Another night with no time to write. 3 hrs ago
This kitten is so important to me right now. I think that this will be the closest thing to having kids for me. But as a human infant is dynamic and ever changing, creating a volatile environment of order, a cat is more static, leaving the possibility of boredom. This would be my worst nightmare. I hope I never grow tired of her. I hope “the novelty” never wears off. This life is my responsibility, and it will be the greatest test of my tolerance yet. Of course, there may be nothing in it; she may simply be a wonderful pet, which she is so far, creating a mutualistic symbiosis which I would gladly be a part of.
And, as one can tell, I’m getting ahead of myself. I’m seeing somethings a little too far into the future, while I look at other things too unfocused to be viewed properly. If the jaguar is truly my totem, then I should be able to find patterns within this chaos, find some meaning in my present situation.
“a solid in the rippling water”
I’m extremely tired. My kitten kept me up all night. She took the middle of the bed, so I kinda had to sleep around her. I kept waking up, every time I needed to shift positions, scared that I would crush her. I’ve been playing with her during the evening so she loses a bit of the nocturnal instinct to go crazy at night. I named her Dolly, after Nobokov’s character Dolores Haze. I needed to keep the name under two syllables, and I think that it’s a good symbol of the way one can never tell whether a cat or human is the master, just as you couldn’t tell whether Dolores or Humber was in control.
I feel so unorganized. I have so many things to do it seems. Take care of this, take care of that. I think that I’ve brought a lot of responsibility on myself, adopting a kitten, applying for a Big Brother position, doing this and doing that. I think that I feel much more mature and important when I do all this. Perhaps it’s a cry for attention, but I doubt it. It feels like I’m suddenly being overloaded with things to do. I didn’t finish a single one of the three assignments that I had due this week. I’ve actually been losing sleep, which is an extremely rare thing for me.
I felt so guilty about those assignments. I’m pretty sure that I failed one of them. I just need to keep everything in perspective, something that Sam taught me so long ago it seems.
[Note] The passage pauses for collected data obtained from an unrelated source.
Lemma resolved_fact_is_the_only_answer_witness :
  exists out c', store_resolved "identity" "User's name is Ann." year renamed = (Ok out, c') /\
    forall m, m ∈ memories (tables c') -> mem_kind m = "identity" ->
      memory_slot (mem_kind m) (mem_content m) = Some "identity:name" -> mem_content m = "User's name is Ann.".
Proof.
  assert (normalize_memory_content "User's name is Ann." = "User's name is Ann.") as Ht by (by vm_compute).
  destruct (resolved_fact_is_the_only_answer "identity" "User's name is Ann." "identity:name" year renamed)
    as (out & c' & added & E & _ & _ & _ & _ & H); rewrite ?Ht in *.
  - by vm_compute.
  - vm_compute. repeat constructor; set_solver.
  - by vm_compute.
  - vm_compute. lia.
  - apply (bool_decide_unpack _). by vm_compute.
  - exists out, c'. split; [exact E|exact H].
Defined.


(** Milk is taken off the list, and eggs stay on it. *)
Definition listing : list (N * operation) := [(1000%N, Store_ "shopping" "Shopping list: milk and eggs")].
Local Notation listed := (history half_life listing (fresh [])).
Definition pending_item (name : string) : ShoppingListItem := {| shop_item := name; shop_status := "pending" |}.

Lemma shopping_list_follows_the_last_word_witness :
  quiet listed /\ in_sync (tables listed) /\ Forall (fun r => (updated_ms r < 2000)%N) (rows (tables listed)) /\
  let after := tables (store "shopping" "Shopping list removed: milk" 2000 listed).2 in
  pending_item "milk" ∈ pending_items (tables listed) /\
  pending_item "milk" ∉ pending_items after /\ pending_item "eggs" ∈ pending_items after.
Proof.
  assert (quiet listed) as Hq by (by vm_compute).
  assert (in_sync (tables listed)) as Hs by (by apply settles_history; [|apply empty_in_sync|repeat constructor]).
  assert (Forall (fun r => (updated_ms r < 2000)%N) (rows (tables listed))) as Hold by (vm_compute; repeat constructor).
  pose proof (shopping_list_follows_the_last_word "shopping" "Shopping list removed: milk" 2000 listed Hq Hs Hold) as H.
  split; [exact Hq|]. split; [exact Hs|]. split; [exact Hold|]. cbv zeta in H |- *. rewrite !H.
  split; [|split].
  - apply (bool_decide_unpack _). by vm_compute.
  - apply (bool_decide_unpack _). by vm_compute.
  - apply (bool_decide_unpack _). by vm_compute.
Defined.

End runs.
Everything feels so chaotic, spiraling outwards like Yeats’ falcon from the falconer. Not that I think the Second Coming as at hand, of course, but things just seem so complicated right now. They’re nothing compared to other peoples’ problems, I know, but I’m not use to being so responsible.
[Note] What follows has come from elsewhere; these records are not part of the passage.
(** The rows of all the things found. *)
Lemma all_from {A B} (f : clause A) (make : B * A -> Projection) s l :
  (forall p x, f p = Some x -> exists y, p = make (y, x)) ->
  (forall x, x ∈ l -> from_rows f s x) ->
  exists qs : list (B * A), qs.*2 = l /\ (make <$> qs) ⊆ data s.
Proof.
  intros Hf. induction l as [|x l IH]; intros Hl; [exists []; split; [done|set_solver]|].
  destruct IH as (qs & <- & Hqs); [intros y Hy; apply Hl; by apply list_elem_of_further|].
  destruct (Hl x (list_elem_of_here _ _)) as (p & Hp & (y & ->)%Hf). exists ((y, x) :: qs). split; [done|].
  intros q [->|Hq]%elem_of_cons; [done|by apply Hqs].
Qed.

(** ** Answers *)

Definition tellable {A} (g : A -> string) (s : Store) (o : option A) : Prop := forall x, o = Some x -> accounted (data s) (g x).
Definition answers (s : Store) (o : option string) : Prop := forall text, o = Some text -> accounted (data s) text.

Lemma told_one {A} (f : clause A) g s x :
  (forall p, f p = Some x -> told (g x) [p]) -> from_rows f s x -> accounted (data s) (g x).
Proof. intros Hf (p & Hp & Hx). right. exists [p]. split; [done|]. split; [set_solver|]. by apply Hf. Qed.

Lemma told_all {A B} (make : B * A -> Projection) g s (qs : list (B * A)) :
  qs <> [] -> (make <$> qs) ⊆ data s -> told (g qs.*2) (make <$> qs) -> accounted (data s) (g qs.*2).
Proof. intros Hne Hqs Ht. right. exists (make <$> qs). split; [|done]. by intros ->%fmap_nil_inv. Qed.

Lemma answers_or_else first rest : reads answers first -> reads answers rest -> reads answers (or_else first rest).
Proof.
  intros Hf Hr. eapply reads_ebind; [exact Hf|]. intros [text|]; [by apply reads_ret|].
  eapply reads_weaken; [|exact Hr]. done.
Qed.

Lemma answers_asked {A} (q : option A) f : (forall a, reads answers (f a)) -> reads answers (asked q f).
Proof. intros Hf. destruct q; [apply Hf|by apply reads_ret]. Qed.

Lemma answers_tells {A} (g : A -> string) found :
  reads (tellable g) found -> reads answers (tells g found).
Proof.
  intros Hf. eapply reads_ebind; [exact Hf|]. intros [x|]; apply reads_ret; intros s Hx text [= <-]. by apply Hx.
Qed.

Lemma answers_first {A} (g : A -> string) found :
  reads (fun s l => forall x, x ∈ l -> accounted (data s) (g x)) found -> reads answers (tells_first g found).
Proof.
  intros Hf. eapply reads_ebind; [exact Hf|]. intros [|x l]; apply reads_ret; intros s Hx text [= <-]. apply Hx. by left.
Qed.

Lemma answers_all {A} (g : list A -> string) found :
  reads (fun s l => l <> [] -> accounted (data s) (g l)) found -> reads answers (tells_all g found).
Proof.
  intros Hf. eapply reads_ebind; [exact Hf|]. intros [|x l]; apply reads_ret; intros s Hx text [= <-]. by apply Hx.
Qed.

(** Everything a query found, told at once. *)
Lemma told_found {A B} (f : clause A) (make : B * A -> Projection) g s l :
  (forall x, x ∈ l -> from_rows f s x) -> (forall p x, f p = Some x -> exists y, p = make (y, x)) ->
  (forall qs : list (B * A), told (g qs.*2) (make <$> qs)) -> l <> [] -> accounted (data s) (g l).
Proof.
  intros Hl Hf Hg Hne. destruct (all_from f make s l Hf Hl) as (qs & <- & Hqs).
  apply (told_all make); [by intros ->|done|apply Hg].
Qed.

(** A query for one row, whose clause picks what [g] tells. *)
Lemma tells_newest {A} (f : clause A) g :
  (forall p x, f p = Some x -> told (g x) [p]) ->
  reads (tellable g) (query (fun s => head (newest_first f s))).
Proof. intros Hf. apply reads_query. intros s x Hx%head_newest_from. apply (told_one f); [intros p; apply Hf|done]. Qed.

Lemma tells_preferred {A B} (f : clause (B * A)) R `{!RelDecision R} g :
  (forall p y x, f p = Some (y, x) -> told (g x) [p]) ->
  reads (tellable g)
    (query (fun s => snd <$> head (order_by R (newest_first f s)))).
Proof.
  intros Hf. apply reads_query. intros s x [y (p & Hp & Hx)]%preferred_from. right. exists [p].
  split; [done|]. split; [set_solver|]. by apply (Hf p y x).
Qed.

Lemma nothing_told {A} (g : A -> string) :
  reads (tellable g) (ret (Ok None)).
Proof. by apply reads_ret. Qed.

(** A clause that picks what its row holds. *)
Ltac picked := intros []; try done; (intros [_ <-]%when_Some || (intros ? [_ <-]%when_Some)); constructor.

Section told.
Context `{U : Unicode} `{NF : NoteFts}.

Lemma answers_attribute name attribute :
  reads answers (tells_first format_profile_attribute_answer (profile_attributes name attribute)).
Proof.
  apply answers_first. unfold profile_attributes. cbv zeta. destruct (_ || _); [apply reads_ret; set_solver|].
  apply reads_query. intros s x Hx%newest_from. eapply told_one; [|exact Hx]; picked.
Qed.

Lemma tells_rules g person t subject :
  (forall rs : list (option string * HouseholdRule), told (g rs.*2) ((fun r => RuleRow r.1 r.2) <$> rs)) ->
  reads (fun s l => l <> [] -> accounted (data s) (g l)) (household_rules person t subject).
Proof.
  intros Hg. apply reads_query. intros s Hne. eapply (told_found _ (fun r => RuleRow r.1 r.2)); [apply newest_from| |done|done].
  intros []; try done. intros r [_ <-]%when_Some. by eexists.
Qed.

Lemma answers_allowed person subject v :
  reads answers (let!? rules := household_rules (Some person) "screen_time" (Some subject) in
                 ret (Ok (format_allowed_rule_answer <$> allowed_rule v rules))).
Proof.
  apply (reads_ebind (fun s l => forall r, r ∈ l -> accounted (data s) (format_allowed_rule_answer r))).
  - apply reads_query. intros s r Hr%newest_from. eapply told_one; [|exact Hr]; picked.
  - intros rules. apply reads_ret. intros s Hr text Ht. destruct (allowed_rule v rules) as [r|] eqn:E; [|done].
    injection Ht as <-. apply Hr. revert E. unfold allowed_rule. destruct (List.find _ rules) as [r'|] eqn:E.
    + intros [= <-]. apply List.find_some in E as [Hin _]. by apply list_elem_of_In.
    + destruct rules; [done|]. intros [= <-]. by left.
Qed.

Lemma tells_event person t day :
  reads (tellable format_family_calendar_event_answer)
    (family_calendar_event person t day).
Proof. apply tells_preferred. intros []; try done. intros y x [_ [= <- <-]]%when_Some. constructor. Qed.

Lemma tells_event_for question :
  reads (tellable format_family_calendar_event_answer)
    (family_calendar_event_for_query question).
Proof.
  unfold family_calendar_event_for_query. repeat case_match; try apply tells_event. apply nothing_told.
Qed.

Lemma tells_permission question :
  reads (tellable format_access_permission_answer)
    (access_permission_for_query question).
Proof.
  unfold access_permission_for_query. repeat case_match; [|apply nothing_told]. apply tells_newest. picked.
Qed.

Lemma tells_task question : reads (tellable format_household_task_log_answer) (household_task_log_for_query question).
Proof.
  unfold household_task_log_for_query. case_match; [|apply nothing_told]. apply tells_newest. picked.
Qed.

Lemma tells_schedule question :
  reads (tellable format_household_schedule_item_answer) (household_schedule_item_for_query question).
Proof.
  unfold household_schedule_item_for_query. repeat case_match; [|apply nothing_told]. apply tells_newest. picked.
Qed.

Lemma tells_log question : reads (tellable format_household_event_log_answer) (household_event_log_for_query question).
Proof.
  unfold household_event_log_for_query. repeat case_match; [|apply nothing_told]. apply tells_newest. picked.
Qed.

Lemma tells_inventory question :
  reads (tellable format_household_inventory_item_answer) (household_inventory_item_for_query question).
Proof.
  unfold household_inventory_item_for_query. repeat (case_match; try apply nothing_told). apply tells_newest. picked.
Qed.

(** The rows that are the latest of their key are rows. *)
Lemma select_latest_from {A} {K} `{EqDecision K} (f : clause A) (key : Projection -> option K) rs s x :
  rs ≡ₚ List.filter (is_latest key (rows s)) (rows s) -> x ∈ select f rs -> from_rows f s x.
Proof.
  intros Hrs (p & (r & -> & Hr)%list_elem_of_fmap & Hx)%select_from. exists (row_data r). split; [|done].
  rewrite Hrs in Hr. apply list_elem_of_In, filter_In in Hr as [Hr _].
  apply list_elem_of_fmap_2. by apply list_elem_of_In.
Qed.

Lemma answers_shopping : reads answers (tells_all format_shopping_list_answer shopping_list_items).
Proof.
  apply answers_all, reads_query. intros s Hne.
  apply (told_found (fun p => match p with ShoppingRow _ i => when (String.eqb (shop_status i) "pending") i | _ => None end)
           (fun i => ShoppingRow i.1 i.2)); [| |constructor|done].
  - intros x. apply select_latest_from with shopping_key. apply order_by_perm.
  - intros []; try done. intros x [_ <-]%when_Some. by eexists.
Qed.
I’m not sure what to think right now, but I know that I’m steaming. I’m boiling. I need to calm down. I haven’t been this angry in a while. I need to calm myself. I need to write while I’m shaking. I need to get this emotion down, and break it apart, piece by piece until I can see why and how I can get like this.
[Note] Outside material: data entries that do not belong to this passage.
(** C11: Whatever was done before and whatever failed, recalling changes no fact of
    the store, and what it says is a refusal that names a secret's label only,
    is told from rows read from sentences that may be spoken in a shared room,
    or is made of memories that the policy lets be read in the context of the
    request, which no argument of the call can widen. *)
Theorem recalled_text_may_be_said ops faults args ctx now text memory :
  let c := history half_life_days ops (fresh faults) in
  exec_memory_recall half_life_days args ctx now (Some c) = (Ok text, memory) ->
  (facts ∘ tables) <$> memory = Some (facts (tables c)) /\
  exists query, parse_memory_recall_query args = Ok query /\ recalled (tables c) (trusted_context ctx) query text.
Proof.
  intros c. unfold exec_memory_recall. destruct (parse_memory_recall_query args) as [query|]; [|done]. unfold on_memory.
  destruct (recall_answer half_life_days query (trusted_context ctx) now c) as [r c'] eqn:E. intros [= -> <-].
  revert E. unfold recall_answer, ebind at 1. destruct (structured_household_answer query c) as [[a|] c1] eqn:Ea; [|done].
  apply reads_answer in Ea as [Ht1 Ha]. destruct a as [answer|].
  { intros [= <- <-]. cbn. rewrite Ht1. split; [done|]. exists query. split; [done|].
    destruct (Ha answer eq_refl) as [(n & secret & Hin & ->)|(ps & Hne & Hps & Htold)]; [by eapply Refused|].
    eapply Told; [exact Hne|exact Htold|]. apply Forall_forall. intros p Hp. eapply row_speakable; [by apply Hps|].
    by eapply told_no_secret. }
  unfold ebind at 1. destruct (role_profiles query c1) as [[o|] c2] eqn:Eo; [|done].
  apply finds_roles in Eo as [Ht2 Ho]. destruct o as [[role profiles]|].
  { intros [= <- <-]. cbn. rewrite Ht2, Ht1. split; [done|]. exists query. split; [done|].
    destruct (Ho _ _ eq_refl) as [Hne Hps]. rewrite Ht1 in Hps. apply RoleNamed; [done|].
    eapply Forall_impl; [exact Hps|]. intros p Hp. eapply row_speakable; [exact Hp|discriminate]. }
  unfold ebind. destruct (recall_with_context _ _ _ _ _ c2) as [[rs|] c3] eqn:Er; [|done].
  apply finds_recalled in Er as [Ht3 Hrs]. intros [= <- <-]. cbn. rewrite Ht3, Ht2, Ht1. split; [done|].
  exists query. split; [done|]. rewrite Ht2, Ht1 in Hrs. by apply Remembered.
Qed.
This is all so very interesting. I sit here, my heart beating, my hands shaking, my mind throbbing, breathing deeply, trying to take in calmness with each inhalation. System of a Down pumps in my ears, the scratchy sound of my headphones hurts with the greatest of delight. I miss the bass. I feel my blood pumping through my veins, feeding passion through every ventricle, making me mad with rage.
I try to keep my sanity, my cerebrality, my mind. I turn up my music. Only logic can help me here. I grip to every shred of calm I have, so as to not act on some superfluous emotion.
Only this can bring me closure, can give me resolution. A screen of grey, of sombre colours, of seriousness pointing to serenity.
I have learned.
I once made an origami rose for a friend. Written inside was a poem I composed one night when I had an excess of forlorn emotions. One of my best pieces. In order to read the poem, she would have to destroy the rose, ruining the piece in itself, though satiating her curiosity. If she never opened it, she would never be able to see exactly what I wrote.
For me, art must have three attributes; it must be aesthetically pleasing in some way, it must carry a message, and I must be able to understand it or relate to it in some way. So many people seem so superficial to me when they put paintings in their house, or statuettes, about things they don’t understand. They own these pieces because “they like them”. They enjoy looking at them. Do they understand what the artist was thinking when he or she used a certain stroke of the brush? For all they know, the sculpture could be a message about anything they normally wouldn’t agree with. They don’t understand what the artist was trying to do. They can’t appreciate the piece. It saddens me.
So I made another piece, as a representation of the rose I made for my friend, because I enjoyed it so much, it is a symbol for something I created. It is a similar rose, but with the words “art for art for art for…” written all over it. When I look at it, it reminds me of my friend, what I was thinking when I gave away such a precious piece, and what she’s doing right now.
And to this day I don’t know if she opened it.